David J. Skal. The Monster Show: A Cultural History of Horror. London: Plexus, 1994.
"A good deal of this book has dealt with the long shadow of war reflected and transformed in the shared anxiety rituals we call monster movies. Wars tend not to resolve themselves , culturally, until years after the combat stops. The same is true of economic depressions, fatal epidemics, political witch-hunts -- the traumas can linger for decades." (p.386)
"World War I found a persistent symbolic expression in horror entertainment, a tendency that never really ended, and was only replaced by the symbol-distillations of World War II. The American nineties are still haunted by the Vietnamese seventies; the belief in the survival of Vietnam-era MIAs remains a powerful fixation in many quarters, a tenet of faith that psychologically concretizes at least one truth: that the Vietnam War was never really resolved, not in the world not in our minds" (p.386)
"She [Diane Arbus, photographer] saw that 'monsters' were everywhere, that the whole of modern life could be viewed as a tawdry side-show, driven by dreams and terrors of alienation, mutilation, actual death and its everyday variations. Working-class families, through Arbus' unforgiving lens, emerged as denizens of an existential suburban sideshow. Society dowagers were close cousins to Times Square transvestites. Caught at the right moment, almost anyone could look retarded. america, it seemed, was nothing but a monstershow. It was a revelation, a cause and a creed" (p.18)
"There are four primary icons on this carousel, which turns to a calliope dirge: Dracula, the human vampire; the composite, walking-dead creation of Frankenstein; the werewolfish duality of Dr. Jekyll and Mr. Hyde; and, perhaps most disturbing, the freak from a nightmare sideshow - armless, legless, twisted or truncated, now shrunken, now immense - it changes every time we look, a violation of our deepest sense of human shape and its natural boundaries. The carousel turns slowly, but steadily; if one looks long enough, one monster eventually blurs into another." (p.19)
"Caligari was derivative, no doubt, but it shared one honest source of inspiration with the new art movements, namely the Great War just past. The war had a tremenduous influence on the expressionist, dadaist, and emerging surrealist artists during the 1920s. In her recent book Anxious Visions, art historian Sidra Stich links the surrealist preocuppation with deformed and desfigured bodies to the sudden presence, following the war, of a sizeable population of the crippled and mutilated. Modern welfare had introduced new and previously unimaginable approaches to destroying or brutally reordering the human body." (p.48)
"Horror has always had a certain affinity for modern art movements and has often quoted their manneirisms, possibly because, at root level, they are inspired by similar cultural anxieties." (p.55)
"Dracula is a story about a particulary destructive and compulsive form of drinking; in the ensuing decades vampire stories would be colored increasingly by the metaphors of addiction." (p.124)
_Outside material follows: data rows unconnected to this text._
(* ===== verification/Prelude.v ===== *)
(** * A verification library for CMLB, the mirror/leech bot

    CMLB is a Telegram bot in C++.  A chat command downloads a link through aria2 or
    qBittorrent and uploads the result to Google Drive, to an rclone remote (mirror) or to
    Telegram (leech).  The code under [src/] and [include/cmlb/] is layered: [core] and
    [domain] are pure; [application] holds the use cases, coroutines over abstract ports;
    [presentation] parses commands and renders messages; [infrastructure] implements the
    ports; [main.cpp] wires it all.  The library follows that layering, a file per component.

    ** Reading guide

    A coroutine is a function of type [M W A], from a world [W] to an answer and a world.
    [co_await] is its bind, [co_try] the early return of a failed [Result].  Ports are
    classes over [W]; use cases are proved for every implementation of the ports that
    satisfies the port's laws, and [Environment.MemWorld] is an implementation, on which
    the witnesses run.  Where tasks really interleave (the upload pipeline, the status
    message of a chat, the calls on one connection, workers, a child process and its
    supervisor, a shutdown), the model is a step relation instead, one step per stretch of
    code between two suspension points or lock operations.  Integers are [Z] with the width
    of the C++ type written out where it matters; strings are byte strings; [double]s are
    primitive floats; clock readings are nanoseconds since the epoch, and every read of a
    clock is an explicit action.  A C++ exception is the left of a sum.

    ** Files: core and domain

    - [Prelude]: bytes, [fmt] integers, 64-bit bounds, the coroutine notations.
    - [CoreError] ([core/error]), [Identifiers], [ByteSize], [Authority],
      [UploadDestination], [Task] ([domain/]): values and the task state machine.
    - [Formatting] and [Progress] ([core/formatting.cpp]): display helpers; [Progress] has
      the part that computes in [double].
    - [ConfigData], [Configuration] ([core/configuration.cpp]): the settings with their
      reference manual as data, and the JSON, environment and validation passes.  [Json] is
      what the program uses of the JSON library.
    - [Runtime] ([core/logger.cpp], [core/executor.cpp], [core/cancellation.hpp],
      [system/signal_handler.cpp]).

    ** Files: application

    - [Ports]: the interfaces of downloaders, messenger, uploaders and repositories, with
      [TaskRepositoryLaws], the contract of the task store.
    - [Registry] ([active_task_registry.hpp]): the stop flags that [/cancel] and a running
      pipeline share.
    - [Environment]: what use cases may assume about a world whose ports share it.
    - [TaskControl] ([cancel_task], [pause_task], [resume_task]), [ShowStatus],
      [Metrics] ([show_stats]), [Settings] ([update_user_settings], [update_bot_settings]),
      [DriveResources] ([clone_], [count_], [delete_drive_resource]), [RssFeeds],
      [RssSubscription]: the use cases that run to completion.
    - [Pipeline], [PipelineFiles], [MirrorLeech] ([mirror_url.cpp], [leech_url.cpp],
      [detail/task_id_generator.hpp]): the two long-running use cases.  [MirrorLeech]
      covers [execute] up to its loop and names the environment the loop runs in;
      [Pipeline.step] is the loop, its upload coroutines and the code after it;
      [PipelineFiles] follows the files through it; [QbittorrentPipeline] composes it with
      the qBittorrent backend.

    ** Files: infrastructure

    - Storage ([persistence/]): [TimeCodec], [Database], [SqlitePool] (the connection pool),
      [SqliteTaskRepository], [SqliteRssFeedRepository], [SqliteSettings], [SchemaMigrator].
    - HTTP ([http/beast_http_client.cpp]): [Http] is the interface, [BeastHttpClient] the
      client with its pool and redirects, [HttpDownload] its streaming download.
    - Downloads ([download/]): [QbittorrentDownloader]; for aria2 [Aria2Rpc] (calls and
      replies on one connection), [Aria2Connection] (the reconnect loop and its shutdown, on
      the state of [Aria2Rpc]) and [Aria2Downloader] (the operations); [Encodings].
    - Telegram ([telegram/]): [TelegramGateway] (requests, updates, messenger, router),
      [GatewayLifecycle] ([run] and [request_stop] over the requests of [TelegramGateway],
      and the stub), [TelegramAuth].
    - Uploads ([upload/]): [Files] (the file system), [PoolJoin] and [JobPool] (detached
      workers); [SplitFile] and [TelegramUploader]; [DriveAuth], [DriveApi], [DriveChunks],
      [DriveUpload] and [DriveDirectory]; [RcloneUploader].
    - Feeds ([rss/]): [RssFeedPoller], [Regex] (the expressions of [std::regex] that the
      code writes down), [RssDocument], [RssRoundTrip].
    - Processes and host ([system/], [media/]): [Subprocess] (requests, lines, quoting),
      [Supervisor] (POSIX), [WindowsSpawn], [SevenZip], [Ffmpeg], [HostMetrics] (Linux),
      [HostMetricsDesktop] (macOS, Windows).

    ** Files: presentation and program

    - [CommandParser], [HtmlRenderer], [ProgressRenderer], [CallbackDispatcher],
      [CommandDispatcher]; [HtmlSafety] has the markup checker and the theorems about
      messages.
    - [Main] ([main.cpp]): command line, start, wiring of the updates, shutdown signal.

    ** What the theorems show

    - Tasks: transitions are exactly the edges of the lifecycle graph, lifecycles only move
      forward, an error message is present exactly in [Failed].
    - Pipeline: under every interleaving of loop, uploads and stop requests, the pool bound
      and the upload accounting hold, the persisted task tells the truth about the result,
      the drain terminates once uploads end, and with a slot per file every file is uploaded
      once.  Theorems state the limits of the code: with fewer slots than files a file can
      be skipped, an upload that ends in an exception blocks the drain, and no transfer over
      qBittorrent ever delivers.
    - Storage: [save]/[find], [incomplete] and [remove] of the task repository, feeds,
      settings and the timestamp codec; a connection of the pool has one holder, and no slot
      is lost; migrations are all or nothing.
    - Configuration: a document is accepted exactly when it meets the reference manual; the
      scanner of id lists terminates with exactly the integers of its text.
    - HTTP: credentials stay on the origin they were sent to, the redirect bound holds, a
      download gives the file exactly the body of the last response.
    - Backends: calls and replies are matched under every interleaving; after a shutdown
      request the reconnect loop of aria2 ends within two completions and its delays follow
      the doubling schedule; calls to qBittorrent are authenticated.  A reply that is handled
      too early is lost, and two calls can write at the same time.
    - Telegram: a call on the gateway gets one object, [request_stop] ends [run] and leaves
      no call waiting; a later call waits for ever, as does [run] of the stub.  The flow of
      the authentication can hang.  An upload sends the whole file, in parts that partition it.
    - Drive: the chunks of a plan partition the file and each is taken once; a directory is
      mirrored with every file; the failure of a worker is reported as success.
    - Processes: no descriptor leaks, a child is waited for exactly once, output lines do
      not depend on how the pipe delivers them, quoting survives the Windows parser.
    - Control: [/cancel], [/cancelall], [/pause], [/resume] and [/status] act on, and show,
      only tasks of the requesting chat; the registry implements a map of stop requests.
    - Commands: parsing is complete and sound, the permission gate admits exactly the
      documented permission table from Telegram's update on, [/help] lists exactly the
      runnable commands; the cancel button is not behind the gate.  The bot starts only with
      a valid configuration and a migrated database.
    - Messages: markup is balanced for arbitrary data, escaping is lossless, truncation never
      splits a UTF-8 sequence, byte counts, durations and the progress bar are accurate.
    - RSS: a printed feed is parsed back, what a poll delivers, that it does not repeat
      itself, and who may manage a feed.

    ** Bounds and fuel

    Most loops are structural.  [digits_of] has one more than the logarithm of its argument;
    [Configuration.id_tokens] is well-founded on the text; [slice], [listed] and
    [search_all_from] consume a byte per unit and get the length of the text; [plan_from] gets
    the number of chunks; redirect loops get [kMaxRedirects] + 1; [copy_part] gets the size of
    the part, and [copy_part_ends] shows that it is enough.  The fuel of a download bounds the
    reads of one response and [download_delivers] shows that any sufficient fuel returns.  The
    walks of [DriveApi] depend on the answers of the server; [drive_count_exact] gives the
    fuel for a finite tree.  [worker_loop] of the executor may run for ever by design.  The
    loops that wait for events are relations, so nothing bounds them but the theorems on
    termination.  Request ids of the gateway are assumed below 2^64.

    ** Parameters

    Libraries and services are classes with documented behaviour as laws, each with an
    instance on which witnesses run.  SQLite: [TasksDb], [FeedsDb], [UserSettingsDb],
    [BotSettingsDb], [MigrationDb], [SqliteOpen], [IdArrays].  nlohmann::json: [Json].
    Boost.Asio and Beast: [Asio], [Fields], [StreamAsio], [WsLib], [IoContext], [SignalSet],
    [RawSignals],
    [Executor], [WorkerPool].  TDLib: [Tdlib].  OpenSSL: [OpenSsl], [OpenSslBase64].  spdlog:
    [Spdlog].  The standard library where it reaches the system or the locale: [Environ],
    [ConfigFile], [CredentialsFile], [DestFile], [Files], [PartFiles], [Walk], [Directories],
    [FileSystem], [Clock], [SteadyClock], [Random], [RandomDevice], [HashOrder], [GetTime],
    [Stod].  The operating system: [SubprocessRunner] with the answers of [Supervisor],
    [Win32], [CancelChannel], [Host], [MacHost], [WinHost].  Patterns that a user writes are [RegexSearch]; the
    fixed ones are modelled.  Between components of the program: the ports, [HttpClient],
    [Aria2Channel], [Cancellation], [TransferUseCases] (since the loop of the pipeline is a
    relation), [LoggerInit] and [ShutdownCalls].

    ** Not modelled

    The stack limits of libstdc++'s [std::regex];
    weak memory orders, and the data races where the code shares an object that is not
    thread-safe (they are reported as findings); what a terminal cancellation does to a
    coroutine of the application while it waits.  Log lines and source locations of errors
    are left out throughout; [std::bad_alloc] does not occur. *)

From stdpp Require Export base tactics list gmap strings.
From Stdlib Require Export ZArith Lia.
From Stdlib Require Export Ascii.
From Stdlib Require String.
"By the time the MMPDA had the chance to view the finished version of Dr. Jekyll and Mr. Hyde, Universal's Frankenstein had just opened to astonishing business, leading the industry to realise the Dracula was not a fluke, and 'horror movies' (the term was not widely used previously, and was in many ways an invetion of 1931) formed an important and profitable new category." (p.144)
"With Dracula, Frankenstein and Dr. Jekyll and Mr. Hyde, the psychic landscapes of castle, crypt and laboratory were definitively mapped." (p.145)
THE MONSTER SHOW uncovers links between horror entertainment and the great social crises of our time, as well as horror's function as a pop-cultural counterpart to surrealism, expressionism, and other twentieth-century artistic movements. Ultimately focusing on film, the predominant art form of the modern world, Skal examines the many ways in which this medium has played out the traumas of two world wars and the Depression; the nightmare visions of invasion and mind control engendered by the Cold War; the preoccupation with demon children and mutants that took hold as thalidomide, birth control, and abortion changed the reproductive landscape; the vogue in body-transforming special effects that paralleled the development of the plastic surgery industry; the link between the rise of the AIDS epidemic and a renewed fascination with vampires. The author looks at horror's popular renaissance in the last decade, a thought-provoking inquiry into America's continuing obsession with the macabre.
Skal also offers the reader some insights into the struggles that the rival studios faced during the horror film boom of the 1930's and the effects of the demarcation enforced by the Production Code. In addition the author explores Hitler's fascination with the symbol of the wolf, E.C's vastly popular and extremely graphic comic books and the works of Stephen King.Interestingly Skal reinforces the theory that the public appetite for horror movies seem to grow in proportion to actual horrors experienced at the time. The biggest booms in the horror product occured during the Depression of the late 20's, the advent of World War II, the Red Scare, the growing threat of nuclear war and finally to the AIDS epidemic of today.